Tuesday, August 19, 2008

Georgia and the End of Unilateralism

By Badri Raina, August 18, 2008

Badri Raina's ZSpace Page

"Saddam Hussein, of course, deserved to be hanged
for destroying several Shia villages, whereas Georgian
leaders who have wiped out towns and villages, and sent
tanks rolling over women and children, must be taken under
protection."

--Vladimir Putin

I

As the Soviet Union collapsed under the combined auspices of internal folly and external manoeuvre, the world was suddenly left with but one single dinosaur in the jurrasic park.

Over the last two decades or so, its unbridled big foot has been rampaging beyond land and sea, foraging without let or hindrance.

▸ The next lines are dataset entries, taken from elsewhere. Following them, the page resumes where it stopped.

Definition double_div : spec_float -> spec_float -> spec_float :=
  SFdiv prec emax.

Definition double_mul : spec_float -> spec_float -> spec_float :=
  SFmul prec emax.

(** The integer part of a finite [double], towards zero. *)
Definition truncate (x : spec_float) : option Z :=
  match x with
  | S754_zero _ => Some 0
  | S754_finite s m e => Some (cond_Zopp s (Z.shiftl (Z.pos m) e))
  | S754_infinity _ | S754_nan => None
  end.

(** The value [m * 2 ^ e] of a mantissa and an exponent, as the integer
    [m * 2 ^ (e + K)]: a scale [K] beyond the least exponent makes the
    values of [double]s comparable as integers. *)
Definition scaled (K m e : Z) : Z := m * 2 ^ (e + K).

(** Conversion of a [double] to [uint32_t].  C++ leaves it undefined when
    the truncated value is not a [uint32_t]: [None]. *)
Definition uint32_of_double (x : spec_float) : option Z :=
  match truncate x with
  | Some z => if (0 <=? z) && (z <? 2 ^ 32) then Some z else None
  | None => None
  end.

(** *** [HashFunction::hash] *)

(** How a run of [hash] ends: by returning [b], in an undefined
    conversion, or not within the iterations granted. *)
Inductive outcome :=
| Returns (b : Z)
| Undefined
| OutOfFuel.

(** [(b + 1) * (double(1LL << 31) / double((key_val >> 33) + 1))],
    assigned to the [uint32_t] variable [j].  [b + 1] is computed in
    [uint32_t]. *)
Definition next_j (b key_val : Z) : option Z :=
  uint32_of_double
    (double_mul (double_of_Z ((b + 1) mod 2 ^ 32))
       (double_div (double_of_Z (2 ^ 31))
          (double_of_Z (Z.shiftr key_val 33 + 1)))).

Recalling its mentor, Nietzsche—rather than the disingenuously invoked Jesus—its maw, full of teeth, has been yelling out to the world how ethics and morality are weapons of the weak, and how the pre-eminently strong must forge ahead to fulfil their "manifest destiny" and rid the world of those that whine but do not win. After all, Dionysus ordained that true justification underwrites only those that have the power to annihilate.

And how indeed this lone dinosaur has been annihilating.

II

It is said that once the devil sat in the front row of a class on moral philosophy. At the conclusion of class, he said as follows to the illustrious speaker: "Thanks, sir, for telling me all about moral philosophy; now I know what to avoid."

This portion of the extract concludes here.